Fernando Pessoa, “Ultimatum”, lu par Guillaume Condello


Guillaume Condello rend compte ici pour les lecteurs de Poesibao du pamphlet Ultimatum, d’Alvaro de Campos (hétéronyme de Fernando Pessoa)


 

Ultimatum, D’Alvaro de Campos, Fernando Pessoa, trad. J-L Giovannoni, Isabelle Hourcade, Rémy Hourcade, Fabienne Vallin, éd. Unes, 2023.
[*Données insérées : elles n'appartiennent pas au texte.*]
(* ===== verification/BookOps.v ===== *)
(** * The matcher's order book: what the pointer operations do

    [unlink], the linking half of [push_back] and the partial fill of a maker each replace one
    queue of the represented shape ([core_set_q]); [ensure] extends the shape without changing the
    flat view; [advance_best_from] restores the cached best tick. *)
From S2P Require Import Prelude Ints Types Occupancy Book BookWf.
Open Scope Z_scope.

(** ** Definitions *)

(** A book with one ladder, the arena and the free stack replaced. *)
Definition mkb (b : OrderBook) (s : Side) (a : list (option OrderNode)) (fr : list Z) (l : Ladder) :
    OrderBook := set_ladder (set_arena b a fr) s l.

Definition put (l : Ladder) (i : nat) (lv : Level) : Ladder :=
  {| base_tick := base_tick l; levels := <[i := lv]> (levels l); occupancy := occupancy l |}.

(** The arena after rewriting links of the nodes of [q]. *)
Definition link_step (a a' : list (option OrderNode)) (q : list (Z * Resting)) : Prop :=
  length a' = length a ∧
  (∀ y, Z.of_nat y ∉ q.*1 → a' !! y = a !! y) ∧
  (∀ y, a' !! y = Some None ↔ a !! y = Some None).
(* ===== verification/BookRefine.v ===== *)
(** * The matcher's order book: the operations refine their specification

    Each loop of [Book] is simulated by its specification in [BookSpec], one resting order at a
    time; the fuel given to each loop is shown to be enough. *)
From S2P Require Import Prelude Ints Types Occupancy Book BookWf BookOps BookSpec.
Open Scope Z_scope.

(** ** The best order of a side *)

Section head.
Context (b : OrderBook) (A : shape) (Hinv : inv b A).

Lemma head_read s t x d rest :
  flat A s = (t, (x, d)) :: rest →
  ∃ i q f2 n, sh_qs A s !! i = Some ((x, d) :: q) ∧ t = sh_base A s + Z.of_nat i ∧
    best b s = Some t ∧ index_of (ladder b s) t = Some i ∧
    level (ladder b s) i = Ret (level_of ((x, d) :: q)) ∧
    slot b x = Ret (mk_node s t d NIL n) ∧
    rest = tag t q ++ f2 ∧ Forall (λ e, better s t e.1) f2 ∧
    (∀ q', flat (set_q A s i q') s = tag t q' ++ f2).
Proof.
  destruct Hinv as [Hc Hb]. intros Hf.
  destruct (flat_head A s t x d rest Hf) as (i & q & f2 & Hq & Ht & Hrest & Hf2 & Hset).
  pose proof (lookup_lt_Some _ _ _ Hq) as Hi. pose proof (ic_lad _ _ _ Hc s) as Hl.
  destruct (ic_seg _ _ _ Hc _ _ _ Hq) as [(_ & Hx & _) _].
  exists i, q, f2, (hdid NIL q). split_and!; try done.
  - rewrite Hb, Hf. done.
  - rewrite Ht. by apply (index_of_rep _ _ _ _ Hl).
  - by apply (level_rep _ _ _ _ _ Hl).
  - rewrite Ht. by apply slot_Ret.
Qed.
End head.

(** After the best level lost or reduced its first order, the cached best tick is restored. *)
Lemma advance_if_empty_spec b A s i q f2 :
  let t := sh_base A s + Z.of_nat i in
  core b A None → sh_qs A s !! i = Some q → flat A s = tag t q ++ f2 →
  Forall (λ e, better s t e.1) f2 → best b s = Some t →
  (∀ s', s' ≠ s → best b s' = first_tick (flat A s')) →
  ∃ b', advance_if_empty b s t i = Ret b' ∧ inv b' A ∧ arena b' = arena b.
Proof.
  intros t Hc Hq Hf Hf2 Hbest Hoth. pose proof (lookup_lt_Some _ _ _ Hq) as Hi.
  unfold advance_if_empty. rewrite (level_rep _ _ _ _ _ (ic_lad _ _ _ Hc s) Hq), ret_bind.
  rewrite (level_empty _ _ _ Hc _ _ _ Hq). case_bool_decide as He.
  - subst q. simpl in Hf.
    destruct (advance_spec b A s i Hc Hi) as (b' & Hadv & Hc' & Hb' & Ho' & Ha');
      [by rewrite Hf|]. fold t in Hadv. rewrite Hadv.
    exists b'. split_and!; [done| |done]. split; [done|]. intros s'.
    destruct (decide (s' = s)) as [->|Hs]; [done|]. by rewrite Ho', Hoth.
  - exists b. split_and!; [done| |done]. split; [done|]. intros s'.
    destruct (decide (s' = s)) as [->|Hs]; [|by apply Hoth].
    rewrite Hbest, Hf. by destruct q as [|[x d] q].
Qed.

(** Dropping the best order of a side. *)
Lemma head_drop b A s t x d rest i q f2 :
  inv b A → sh_qs A s !! i = Some ((x, d) :: q) → t = sh_base A s + Z.of_nat i →
  flat A s = (t, (x, d)) :: rest → rest = tag t q ++ f2 → Forall (λ e, better s t e.1) f2 →
  (∀ q', flat (set_q A s i q') s = tag t q' ++ f2) →
  ∃ b1 nd b2 A', unlink b x = Ret (b1, nd) ∧ advance_if_empty b1 s t i = Ret b2 ∧ inv b2 A' ∧
    flat A' s = rest ∧ (∀ s', s' ≠ s → flat A' s' = flat A s') ∧
    length (arena b2) = length (arena b).
Proof.
  intros [Hc Hb] Hq -> Hf Hrest Hf2 Hset. set (t := sh_base A s + Z.of_nat i) in *.
  destruct (unlink_spec b A s i [] x d q Hc Hq) as (b1 & p & n & Hun & Hc1 & Hb1 & Hlen).
  simpl app in Hc1. set (A1 := set_q A s i q) in *.
  assert (HA1 : sh_base A1 s = sh_base A s) by apply set_q_base.
  assert (Hoth : ∀ s', s' ≠ s → flat A1 s' = flat A s') by (intros; by apply flat_set_q_other).
  destruct (advance_if_empty_spec b1 A1 s i q f2) as (b2 & Hadv & Hinv & Ha).
  - done.
  - unfold A1. rewrite set_q_lookup, decide_True; [done|]. split_and!; [done|done|].
    by eapply lookup_lt_Some.
  - rewrite HA1. apply Hset.
  - by rewrite HA1.
  - rewrite HA1, Hb1, Hb, Hf. done.
  - intros s' Hs. by rewrite Hb1, Hb, Hoth.
  - rewrite HA1 in Hadv. fold t in Hadv. exists b1, (mk_node s t d p n), b2, A1.
    split_and!; [done|done|done| |done|by rewrite Ha]. rewrite Hrest. apply Hset.
Qed.

(** Reducing the best order of a side. *)
Lemma head_reduce b A s t x d rest i q f2 tr :
  inv b A → sh_qs A s !! i = Some ((x, d) :: q) → t = sh_base A s + Z.of_nat i →
  flat A s = (t, (x, d)) :: rest → rest = tag t q ++ f2 → Forall (λ e, better s t e.1) f2 →
  (∀ q', flat (set_q A s i q') s = tag t q' ++ f2) → 0 < tr < r_qty d →
  ∃ b1 b2 A', (b ← upd_slot b x (sub_node_qty tr); upd_level b s i (sub_qty tr)) = Ret b1 ∧
    advance_if_empty b1 s t i = Ret b2 ∧ inv b2 A' ∧
    flat A' s = (t, (x, {| r_qty := r_qty d - tr; r_owner := r_owner d;
                           r_expiry := r_expiry d |})) :: rest ∧
    (∀ s', s' ≠ s → flat A' s' = flat A s') ∧ length (arena b2) = length (arena b).
Proof.
  intros [Hc Hb] Hq -> Hf Hrest Hf2 Hset Htr. set (t := sh_base A s + Z.of_nat i) in *.
  destruct (reduce_spec b A s i x d q tr Hc Hq Htr) as (b1 & Hred & Hc1 & Hb1 & Hlen).
  set (d' := {| r_qty := r_qty d - tr; r_owner := _; r_expiry := _ |}) in *.
  set (A1 := set_q A s i ((x, d') :: q)) in *.
  assert (HA1 : sh_base A1 s = sh_base A s) by apply set_q_base.
  assert (Hoth : ∀ s', s' ≠ s → flat A1 s' = flat A s') by (intros; by apply flat_set_q_other).
  destruct (advance_if_empty_spec b1 A1 s i ((x, d') :: q) f2) as (b2 & Hadv & Hinv & Ha).
  - done.
  - unfold A1. rewrite set_q_lookup, decide_True; [done|]. split_and!; [done|done|].
    by eapply lookup_lt_Some.
  - rewrite HA1. apply Hset.
  - by rewrite HA1.
  - rewrite HA1, Hb1, Hb, Hf. done.
  - intros s' Hs. by rewrite Hb1, Hb, Hoth.
  - rewrite HA1 in Hadv. fold t in Hadv. exists b1, b2, A1.
    split_and!; [done|done|done| |done|by rewrite Ha]. rewrite Hrest. apply Hset.
Qed.

(** ** Lazy expiry *)

Lemma prune_loop_spec fuel b A s now out :
  inv b A → (length (flat A s) < fuel)%nat →
  ∃ b' A', prune_loop fuel b s now out = Ret (b', (spec_prune now (flat A s) out).2) ∧ inv b' A' ∧
    flat A' s = (spec_prune now (flat A s) out).1 ∧ (∀ s', s' ≠ s → flat A' s' = flat A s') ∧
    length (arena b') = length (arena b).
Proof.
  revert b A out. induction fuel as [|fuel IH]; intros b A out Hinv Hlen; [lia|]. simpl.
  destruct (flat A s) as [|[t [x d]] rest] eqn:Hf.
  { rewrite (inv_best _ _ Hinv), Hf. simpl. exists b, A. by rewrite Hf. }
  destruct (head_read b A Hinv s t x d rest Hf)
    as (i & q & f2 & n & Hq & Ht & Hbest & Hidx & Hlv & Hslot & Hrest & Hf2 & Hset).
  rewrite Hbest, Hidx. simpl expect. rewrite ret_bind, Hlv, ret_bind. cbn [head level_of hdid].
  rewrite Hslot, ret_bind. cbn [n_expiry mk_node]. simpl spec_prune.
  destruct (is_expired now (r_expiry d)); [|exists b, A; by rewrite Hf].
  destruct (head_drop b A s t x d rest i q f2 Hinv Hq Ht Hf Hrest Hf2 Hset)
    as (b1 & nd & b2 & A2 & -> & Hadv & Hinv2 & Hfl2 & Hoth2 & Hl2).
  rewrite ret_bind, Hadv, ret_bind.
  destruct (IH b2 A2 (out ++ [x]) Hinv2) as (b' & A' & Hrun & Hinv' & Hfl & Hoth & Hl).
  { rewrite Hfl2. simpl in Hlen. lia. }
  rewrite Hfl2 in *. exists b', A'. split_and!; [done..| |by rewrite Hl].
  intros s' Hs. by rewrite Hoth, Hoth2.
Qed.

(** ** Matching *)

Lemma flat_qty b A pend s t x d rest :
  core b A pend → flat A s = (t, (x, d)) :: rest → 0 < r_qty d ≤ u64_max.
Proof.
  intros Hc Hf. assert (Hin : (t, (x, d)) ∈ flat A s) by (rewrite Hf; by left).
  apply elem_of_flat in Hin as (i & q & Hq & _ & Hxd). simpl in Hxd.
  destruct (ic_seg _ _ _ Hc _ _ _ Hq) as [_ [_ Hall]]. rewrite Forall_forall in Hall.
  by apply (Hall (x, d)).
Qed.

Lemma match_loop_spec fuel b A s tick owner now qty acc :
  inv b A → (length (flat A (opposite_side s)) + 1 < fuel)%nat →
  let '(l', qty', acc') := spec_match s tick owner now (flat A (opposite_side s)) qty acc in
  ∃ b' A', match_loop fuel b s tick owner now qty acc = Ret (b', qty', acc') ∧ inv b' A' ∧
    flat A' (opposite_side s) = l' ∧ flat A' s = flat A s ∧ length (arena b') = length (arena b).
Proof.
  revert b A qty acc. induction fuel as [|fuel IH]; intros b A qty acc Hinv Hlen; [lia|].
  set (opp := opposite_side s) in *. simpl match_loop. fold opp.
  destruct (flat A opp) as [|[t [x d]] rest] eqn:Hf; simpl spec_match.
  { exists b, A. rewrite (inv_best _ _ Hinv), Hf. simpl. by case_decide. }
  destruct (decide (0 < qty)) as [Hpos|Hpos]; [|by exists b, A].
  destruct (head_read b A Hinv opp t x d rest Hf)
    as (i & q & f2 & n & Hq & Ht & Hbest & Hidx & Hlv & Hslot & Hrest & Hf2 & Hset).
  rewrite Hbest. destruct (crosses s tick t) eqn:Hcr; [|by exists b, A].
  rewrite Hidx. simpl expect. rewrite ret_bind, Hlv, ret_bind. cbn [head level_of hdid].
  rewrite Hslot, ret_bind. cbn [n_expiry n_owner n_qty mk_node].
  pose proof (flat_qty _ _ _ _ _ _ _ _ (inv_core _ _ Hinv) Hf) as Hqd.
  assert (Hsame : ∀ b' A', inv b' A' → flat A' opp = rest → (∀ s', s' ≠ opp → flat A' s' = flat A s') →
    length (arena b') = length (arena b) → ∀ qty acc,
    let '(l', qty', acc') := spec_match s tick owner now rest qty acc in
    ∃ b'' A'', match_loop fuel b' s tick owner now qty acc = Ret (b'', qty', acc') ∧ inv b'' A'' ∧
      flat A'' opp = l' ∧ flat A'' s = flat A s ∧ length (arena b'') = length (arena b)).
  { intros b' A' Hinv' Hfl' Hoth' Hlen' qty0 acc0. specialize (IH b' A' qty0 acc0 Hinv').
    fold opp in IH. rewrite Hfl' in IH. specialize (IH ltac:(simpl in Hlen; lia)).
    destruct (spec_match _ _ _ _ rest qty0 acc0) as [[l' qty'] acc'].
    destruct IH as (b'' & A'' & ? & ? & ? & Hs & ?). exists b'', A''. split_and!; [done..| |congruence].
    rewrite Hs. apply Hoth'. intros E. symmetry in E. by apply (opposite_ne s). }
  destruct (head_drop b A opp t x d rest i q f2 Hinv Hq Ht Hf Hrest Hf2 Hset)
    as (b1 & nd & b2 & A2 & Hun & Hadv & Hinv2 & Hfl2 & Hoth2 & Hl2).
  destruct (is_expired now (r_expiry d)).
  { simpl orb. cbv iota. rewrite Hun, ret_bind. cbv iota beta. rewrite Hadv, ret_bind.
    by apply (Hsame b2 A2). }
  destruct (decide (r_owner d = owner)) as [Ho|Ho].
  { rewrite bool_decide_eq_true_2 by done. simpl orb. cbv iota. rewrite Hun, ret_bind.
    cbv iota beta. rewrite Hadv, ret_bind. by apply (Hsame b2 A2). }
  rewrite (bool_decide_eq_false_2 (r_owner d = owner)) by done. simpl orb. cbv iota.
  destruct (decide (Z.min qty (r_qty d) = r_qty d)) as [Hfull|Hpart].
  - rewrite bool_decide_eq_true_2 by done. rewrite Hun. rewrite !ret_bind. cbv iota beta.
    rewrite Hadv, ret_bind. by apply (Hsame b2 A2).
  - rewrite bool_decide_eq_false_2 by done.
    destruct (head_reduce b A opp t x d rest i q f2 (Z.min qty (r_qty d)) Hinv Hq Ht Hf Hrest Hf2 Hset)
      as (b3 & b4 & A4 & Hred & Hadv4 & Hinv4 & Hfl4 & Hoth4 & Hl4); [lia|].
    rewrite Hred, ret_bind, Hadv4, ret_bind. exists b4, A4.
    assert (Hstop : ∀ acc, match_loop fuel b4 s tick owner now (qty - Z.min qty (r_qty d)) acc =
                             Ret (b4, qty - Z.min qty (r_qty d), acc)).
    { intros acc0. destruct fuel; [simpl in Hlen; lia|]. simpl. by rewrite decide_False by lia. }
    rewrite Hstop. split_and!; [done..| |done].
    apply Hoth4. intros E. symmetry in E. by apply (opposite_ne s).
Qed.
Avant la fin de l’ultimatum


         

Les éditions Unes ont publié récemment une édition bilingue de l’Ultimatum d’Alvaro de Campos, l’un des hétéronymes de Pessoa. C’est bien peu de dire que l’Ultimatum de Pessoa/Campos est écrit dans une période troublée. Si dans sa préface Pierre Hourcade souligne bien la difficulté qu’il y aurait à resituer ce texte dans le parcours intellectuel et esthétique de Campos, il n’est pas difficile en revanche d’y voir les échos de son temps. L’ultimatum lancé dans ce texte est un de ces nombreux appels qui, au tournant du siècle, vont montrer la mort imminente qui guetterait la culture, dans un monde où la technologie et la science bouleversent les conditions de vie de tous les européens, sans pour autant offrir un horizon indiscutablement désirable.
            L’Ultimatum, c’est en effet d’abord un bref cri de rage, d’une intensité rare. Dans la dénonciation de son présent que l’auteur (qui au juste ? on y reviendra) mène sur une petite trentaine de pages, rien ou presque ne peut être sauvé ; ainsi p 19 :
            Hommes, nations, desseins, tout est nul !
            Faillite de tout à cause de tous !
            Faillite de tous à cause de tout !
            Complètement, totalement, intégralement :

                                               MERDE !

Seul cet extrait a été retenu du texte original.